My first brush with computer programming came when I was around four years old. My parents had placed an old TV set in my room, then tethered it to this oddly-heavy beige, plastic box. The TV’s convexed screen was set beneath wood paneling in an assymetric bevel adorned by a confusing array of knobs, one permanently tuned to Channel 2, to the beige box, to the Atari 400. The computer and the TV were several years my senior.
The computer was the best toy I had, better even than Teddy Ruxpin. I played every game I could get my hands on, even ones that I had no idea how to play. I was tragically eaten by grues while aimlessly wandering in Zork. High gravity relentlessly crushed me in Scott Adams’s Questprobe featuring The Hulk before I resorted to the meta-game of getting the parser to craft oh-so-hilarious sentences like, I don't know how to "BUTT" something. The E.T. game’s odd perspective repeatedly lured me into ditches until I thought about smashing the cartridge.
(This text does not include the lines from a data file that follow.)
(* ===== verification/Compression.v ===== *)
(** * Transparent decompression

    openwire/src/compression.rs, built with all four codings: what is asked for in Accept-Encoding, which
    responses are decoded and in which order, the limit on decoded bytes, and the look at the first two
    bytes that tells zlib-wrapped from raw DEFLATE data.

    The decoders themselves belong to async-compression; a reader is the class [BufRead], with the
    documented meaning of its operations as [BufReadLaws]: what is still to be read, and that nothing is
    lost, repeated or read past the buffer's length. *)

From stdpp Require Import pretty.
From S2P Require Import Prelude Net Error Http Request.

(** ** Readers *)

(** An [io::Error]: one that wraps a [WireError], or any other by its text. *)
Inductive IoError : Type := Io_Wire (e : WireError) | Io_Other (text : string).

(** [futures::io::AsyncRead] and [AsyncBufRead]: [poll_read] with the buffer's length. *)
Class BufRead (R : Type) : Type := {
  poll_read : Z → R → poll (IoError + bytes) * R;
  poll_fill_buf : R → poll (IoError + bytes) * R;
  consume : Z → R → R;
}.

(** What a reader in a state [ok] promises, in terms of the bytes it still holds. *)
Class BufReadLaws (R : Type) `{BufRead R} (ok : R → Prop) (rest : R → bytes) : Prop := {
  poll_read_bytes : ∀ n r bs r', ok r → 0 ≤ n → poll_read n r = (Ready (inr bs), r') → rest r = bs ++ rest r' ∧ len bs ≤ n;
  poll_read_end : ∀ n r r', ok r → 0 < n → poll_read n r = (Ready (inr []), r') → rest r = [];
  poll_read_other : ∀ n r p r', ok r → 0 ≤ n → poll_read n r = (p, r') → (∀ bs, p ≠ Ready (inr bs)) → rest r' = rest r;
  poll_read_ok : ∀ n r p r', ok r → 0 ≤ n → poll_read n r = (p, r') → ok r';
  fill_buf_prefix : ∀ r bs r', ok r → poll_fill_buf r = (Ready (inr bs), r') → bs `prefix_of` rest r;
  fill_buf_rest : ∀ r p r', ok r → poll_fill_buf r = (p, r') → ok r' ∧ rest r' = rest r;
  consume_rest : ∀ n r, ok r → 0 ≤ n ≤ len (rest r) → ok (consume n r) ∧ rest (consume n r) = drop (Z.to_nat n) (rest r);
}.
(** [validate_runtime_config], openwire/websocket/transport.rs:170-208. *)
Definition validate_runtime_config (send_queue_size : Z) (ping_interval pong_timeout : option Duration)
    : outcome WireError (option HeartbeatConfig) :=
  if send_queue_size =? 0 then Err (invalid_runtime_config "WebSocket send_queue_size must be greater than 0") else
  match ping_interval with
  | None => Ok None
  | Some interval =>
    if interval =? 0 then Err (invalid_runtime_config "WebSocket ping_interval must be greater than 0") else
    let? pong_timeout :=
      match pong_timeout with
      | Some timeout =>
        if timeout =? 0
        then Err (invalid_runtime_config "WebSocket pong_timeout must be greater than 0 when ping_interval is enabled")
        else Ok timeout
      | None =>
        match checked_double interval with
        | Some timeout => Ok timeout
        | None => Err (invalid_runtime_config "WebSocket pong_timeout default would overflow for the configured ping_interval")
        end
      end in
    Ok (Some (mkHeartbeat interval pong_timeout))
  end.

(** [tokio::time::timeout]: the future comes first when both are ready. *)
Definition with_timeout {A} (limit : Duration) (f : Duration * A) : Duration * option A :=
  if f.1 <=? limit then (f.1, Some f.2) else (limit, None).

(** [await] followed by [?] in a future that takes time. *)
Definition and_then {E A B} (m : Duration * outcome E A) (k : A → Duration * outcome E B) : Duration * outcome E B :=
  match m.2 with
  | Ok a => let r := k a in (m.1 + r.1, r.2)
  | Err e => (m.1, Err e)
  | Panic => (m.1, Panic)
  end.

Definition map_err {E F A} (f : E → F) (m : outcome E A) : outcome F A :=
  match m with Ok a => Ok a | Err e => Err (f e) | Panic => Panic end.

(** [From<WireError> for WebSocketError], openwire-core/websocket/error.rs:86-90. *)
Definition ws_error_from (e : WireError) : WebSocketError := WsErr_Io e.

Section Call.
#[local] Set Default Proof Using "Type*".
Context {H : Type} `{HeaderMapLaws H}.
Context (sha1 base64 debug : string → string) (to_str : string → option string) (to_str_error : string → string)
        (header_error : string → option string) (from_parts : Uri → string + Uri) (error_text : WebSocketError → string).

(** [WebSocketCall], openwire/client.rs:806-820, less the client and the engine. *)
Record WebSocketCall : Type := mkWsCall {
  wc_request : Request H;
  wc_handshake_timeout : option Duration;
  wc_close_timeout : option Duration;
  wc_max_frame_size : option Z;
  wc_max_message_size : option Z;
  wc_send_queue_size : option Z;
  wc_ping_interval : option Duration;
  wc_pong_timeout : option Duration;
  wc_subprotocols : list string;
  wc_deliver_control_frames : bool;
}.

(** [new_websocket], openwire/client.rs:772-788. *)
Definition new_websocket (r : Request H) : WebSocketCall := mkWsCall r None None None None None None None [] false.

(** [WebSocketHandshake], openwire-core/websocket/handshake_info.rs:6-12. *)
Record WebSocketHandshake : Type := mkHandshake {
  wh_status : Z;
  wh_headers : H;
  wh_subprotocol : option string;
  wh_extensions : list string;
}.

(** What the listener is told; after the opening, what the session tells it. *)
Inductive WsEvent : Type :=
| Ws_CallStart
| Ws_ProxySelectStart (uri : Uri)
| Ws_ProxySelectEnd (uri : Uri) (selection : ProxySelection)
| Ws_Open (h : WebSocketHandshake)
| Ws_Report (e : Event).

(** What is outside: the proxy selector; the connector stack (the routes of an address and the race over them); the
    HTTP/1 handshake, the answer to the request and the upgraded connection of hyper; the engine. *)
Record Outside (Io Sender Up Channel : Type) : Type := mkOutside {
  o_select : Uri → outcome WireError ProxySelection;
  o_connect : Address → Uri → Duration * outcome WireError Io;
  o_http1 : Io → Duration * outcome string Sender;
  o_send : Sender → Request H → Duration * outcome WireError (Response H);
  o_upgraded : Sender → Duration * outcome WireError Up;
  o_engine : Up → WebSocketEngineConfig → Duration * outcome WebSocketEngineError Channel;
}.
Arguments o_select {Io Sender Up Channel}. Arguments o_connect {Io Sender Up Channel}. Arguments o_http1 {Io Sender Up Channel}.
Arguments o_send {Io Sender Up Channel}. Arguments o_upgraded {Io Sender Up Channel}. Arguments o_engine {Io Sender Up Channel}.

Context {Io Sender Up Channel : Type} (net : Outside Io Sender Up Channel).

(** [fail_before_open], openwire/websocket/transport.rs:214-219: what the listener is told; the error is returned. *)
Definition fail_before_open (e : WebSocketError) : list WsEvent :=
  [Ws_Report (Ev_Failed e); Ws_Report (Ev_CallFailed (websocket_error_as_wire_error error_text e))].

(** [build_address], openwire/websocket/transport.rs:257-271. *)
Definition build_address (uri : Uri) : outcome WireError Address * list WsEvent :=
  match o_select net uri with
  | Ok selection =>
    let selected_proxy := head (omap candidate_of (choices selection)) in
    (from_uri uri selected_proxy, [Ws_ProxySelectStart uri; Ws_ProxySelectEnd uri selection])
  | Err e => (Err e, [Ws_ProxySelectStart uri])
  | Panic => (Panic, [Ws_ProxySelectStart uri])
  end.

(** [bind_websocket_handshake], openwire/transport/protocol.rs:88-117. *)
Definition bind_websocket_handshake (io : Io) (r : Request H) : Duration * outcome WireError (Response H * option Up) :=
  let hs := o_http1 net io in
  and_then (hs.1, map_err (protocol_binding "HTTP/1.1 client handshake failed") hs.2) (λ send,
  and_then (o_send net send r) (λ response,
  if res_status response =? SWITCHING_PROTOCOLS then
    and_then (o_upgraded net send) (λ upgraded, (0, Ok (response, Some upgraded)))
  else (0, Ok (response, None)))).

(** [run_handshake], openwire/websocket/transport.rs:221-255. *)
Definition run_handshake (io : Io) (r : Request H) (expected_accept : string) (offered : list string) (max_frame_size max_message_size : Z)
    : Duration * outcome WebSocketError (Response H * Channel * ValidatedHandshake) :=
  let bound := bind_websocket_handshake io r in
  and_then (bound.1, map_err ws_error_from bound.2) (λ '(response, upgraded),
  and_then (0, map_err (WsErr_Handshake (Some (res_status response))) (validate_handshake_response to_str response expected_accept offered)) (λ validated,
  and_then (0, match upgraded with
               | Some up => Ok up
               | None => Err (WsErr_Handshake (Some (res_status response))
                           (HandshakeFailure_Other "server returned 101 without an upgradable connection"))
               end) (λ up,
  let cfg := mkWebSocketEngineConfig Client (vh_subprotocol validated) (vh_extensions validated) max_frame_size max_message_size in
  let channel := o_engine net up cfg in
  and_then (channel.1, map_err WsErr_Engine channel.2) (λ channel, (0, Ok (response, channel, validated)))))).

(** An open WebSocket: its channel, its handshake and the configuration of its session. *)
Record WebSocket : Type := mkWebSocket {
  ws_channel : Channel;
  ws_handshake : WebSocketHandshake;
  ws_queue_size : Z;
  ws_deliver : bool;
  ws_close_timeout : Duration;
  ws_heartbeat : option HeartbeatConfig;
}.

(** How a call went: what it returned, what the listener was told, how long it took, and the request that was handed
    to the connection, if it got there, with the answer. *)
Record Opening : Type := mkOpening {
  op_result : outcome WebSocketError WebSocket;
  op_events : list WsEvent;
  op_elapsed : Duration;
  op_sent : option (Request H);
}.

Definition refused (r : outcome WebSocketError WebSocket) : Opening := mkOpening r [] 0 None.
Definition failed (e : WebSocketError) (events : list WsEvent) (elapsed : Duration) (sent : option (Request H)) : Opening :=
  mkOpening (Err e) (events ++ fail_before_open e) elapsed sent.
Definition panicked (events : list WsEvent) (elapsed : Duration) (sent : option (Request H)) : Opening :=
  mkOpening Panic events elapsed sent.

(** [request.extensions_mut().insert(WebSocketRequestMarker::new(subprotocols))]. *)
Definition mark_websocket (protocols : list string) (r : Request H) : Request H :=
  let e := req_extensions r in
  mkRequest (req_method r) (req_uri r) (req_version r) (req_headers r)
    (mkExtensions (ext_config e) (ext_options e) (ext_trace e) (ext_cached_addresses e) (ext_selected_proxy e)
       (ext_dispatcher_queued e) (ext_no_coalesced e) (Some (marker_new protocols)) (ext_alpn e) (ext_route e))
    (req_body r).

(** The end of [execute], openwire/websocket/transport.rs:139-168: the handshake answered, the session starts. *)
Definition open_session (call : WebSocketCall) (heartbeat : option HeartbeatConfig) (response : Response H) (channel : Channel)
    (validated : ValidatedHandshake) : WebSocket :=
  mkWebSocket channel
    (mkHandshake (res_status response) (res_headers response) (vh_subprotocol validated) (vh_extensions validated))
    (default DEFAULT_SEND_QUEUE_SIZE (wc_send_queue_size call)) (wc_deliver_control_frames call)
    (default DEFAULT_CLOSE_TIMEOUT (wc_close_timeout call)) heartbeat.

(** The connection and the handshake of [execute], openwire/websocket/transport.rs:80-168, once the call is reported. *)
Definition connect_and_open (call : WebSocketCall) (heartbeat : option HeartbeatConfig) (r : Request H) (expected_accept : string) : Opening :=
  let handshake_timeout := default DEFAULT_HANDSHAKE_TIMEOUT (wc_handshake_timeout call) in
  let '(address, events) := build_address (req_uri r) in
  let events := Ws_CallStart :: events in
  let '(d1, connected) := with_timeout handshake_timeout (and_then (0, address) (λ a, o_connect net a (req_uri r))) in
  match connected with
  | None => failed (WsErr_Timeout TimeoutKind_Handshake) events d1 None
  | Some (Err e) => failed (ws_error_from e) events d1 None
  | Some Panic => panicked events d1 None
  | Some (Ok io) =>
    let '(d2, shaken) := with_timeout handshake_timeout
      (run_handshake io r expected_accept (wc_subprotocols call)
         (default DEFAULT_MAX_FRAME_SIZE (wc_max_frame_size call)) (default DEFAULT_MAX_MESSAGE_SIZE (wc_max_message_size call))) in
    match shaken with
    | None => failed (WsErr_Timeout TimeoutKind_Handshake) events (d1 + d2) (Some r)
    | Some (Err e) => failed e events (d1 + d2) (Some r)
    | Some Panic => panicked events (d1 + d2) (Some r)
    | Some (Ok (response, channel, validated)) =>
      let ws := open_session call heartbeat response channel validated in
      mkOpening (Ok ws) (events ++ [Ws_Open (ws_handshake ws)]) (d1 + d2) (Some r)
    end
  end.

(** [execute], openwire/websocket/transport.rs:32-168. *)
Definition ws_execute (now : Instant) (random : string + string) (call : WebSocketCall) : Opening :=
  let handshake_timeout := default DEFAULT_HANDSHAKE_TIMEOUT (wc_handshake_timeout call) in
  let send_queue_size := default DEFAULT_SEND_QUEUE_SIZE (wc_send_queue_size call) in
  match validate_runtime_config send_queue_size (wc_ping_interval call) (wc_pong_timeout call) with
  | Err e => refused (Err (ws_error_from e))
  | Panic => refused Panic
  | Ok heartbeat =>
    match normalize_request sha1 base64 debug to_str to_str_error header_error from_parts false random
            (mark_websocket (wc_subprotocols call) (wc_request call)) with
    | Err e => refused (Err (ws_error_from e))
    | Panic => refused Panic
    | Ok (r, _) =>
      match ext_websocket (req_extensions r) with
      | None => refused (Err (WsErr_Io (internal "WebSocketRequestMarker missing after bridge normalization" "missing marker")))
      | Some marker =>
        match context_deadline now (Some handshake_timeout) with
        | Ok _ => connect_and_open call heartbeat r (expected_accept marker)
        | Err e => refused (Err (ws_error_from e))
        | Panic => refused Panic
        end
      end
    end
  end.
(** ** What opens *)

Lemma and_then_Ok {E A B} (m : Duration * outcome E A) (k : A → Duration * outcome E B) b :
  (and_then m k).2 = Ok b ↔ ∃ a, m.2 = Ok a ∧ (k a).2 = Ok b.
Proof. unfold and_then. destruct (m.2) as [a|e|]; simpl; (split; [|intros (?&?&?); congruence]); [eauto|done..]. Qed.

Lemma map_err_Ok {E F A} (f : E → F) (m : outcome E A) a : map_err f m = Ok a ↔ m = Ok a.
Proof. destruct m; simpl; split; congruence. Qed.

Lemma with_timeout_Some {A} limit (f : Duration * A) d a : with_timeout limit f = (d, Some a) → d ≤ limit ∧ f = (d, a).
Proof. destruct f as [d' a']. unfold with_timeout. simpl. destruct (Z.leb_spec d' limit); [|done]. intros [= <- <-]. done. Qed.

(** A heartbeat is configured exactly with a ping interval, and then both its times are positive. *)
Lemma validate_runtime_config_ok q ping pong hb :
  validate_runtime_config q ping pong = Ok hb ↔
  q ≠ 0 ∧
  match ping with
  | None => hb = None
  | Some i => i ≠ 0 ∧ pong ≠ Some 0 ∧ (pong = None → 2 * i ≤ DURATION_MAX) ∧ hb = Some (mkHeartbeat i (default (2 * i) pong))
  end.
Proof.
  unfold validate_runtime_config, checked_double. destruct (Z.eqb_spec q 0) as [->|Hq]; [by split; [|intros [? _]]|].
  destruct ping as [i|]; [|by split; [intros [= <-]|intros [_ ->]]].
  destruct (Z.eqb_spec i 0) as [->|Hi]; [by split; [|intros (_ & ? & _)]|].
  destruct pong as [p|]; simpl.
  - destruct (Z.eqb_spec p 0) as [->|Hp]; simpl; [by split; [|intros (_ & _ & ? & _)]|].
    split; [intros [= <-]; split_and!; congruence|by intros (_ & _ & _ & _ & ->)].
  - destruct (Z.leb_spec (2 * i) DURATION_MAX) as [Hle|Hgt]; simpl.
    + split; [by intros [= <-]|by intros (_ & _ & _ & _ & ->)].
    + split; [done|]. intros (_ & _ & _ & Hle & _). specialize (Hle eq_refl). lia.
Qed.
Of course, it wasn’t all failure. I collected dots and terrorized ghosts in Pac Man. I had successful forays into collecting gold and burying people alive in Lode Runner. I avoided oil slicks and drove onto the back of moving trucks in Spy Hunter. I’m not sure the extent to which video games influence adolescent behavior, but I can truthfully attest that I’ve never buried anyone alive, and I’m kind of repulsed by Dippin Dots.
There was a positive influence. My voracious appetite for games led me to wonder how they were made. Could I make one myself? Armed with enough Atari DOS to list a disk’s directory, copy a file to the screen, and the Atari BASIC OPEN command, I peeked at what was inside a program disk. I was rewarded with screen after screen of utter gibberish. This was the Atari Extended ASCII that happened to correspond with the machine code I was displaying, but at the time I was uneqipped to grok the hieroglyphs that apparently comprised a program.
Writing an actual program would have to wait. Instead, I invented a new game: pretending to program by entering random gibberish into the BASIC prompt. My idea was a game oriented around Scooby Doo, but it quickly fell behind schedule, I failed to procure the rights, and the project was cancelled. If you squint and turn your head ever so slightly to the right, there’s a way of looking at this “pretending to program” experience as a case study in how software engineering really is for so many people.
Still, the idea of programming had taken up residence in my brain. My first grade science project involved making my best friend pretend he was a robot. It was accompanied by Logo and BASIC code. In retrospect, the project was about proceduralism, but I think at the time I just wanted to have a robotic turtle. That was as close as I could get back then.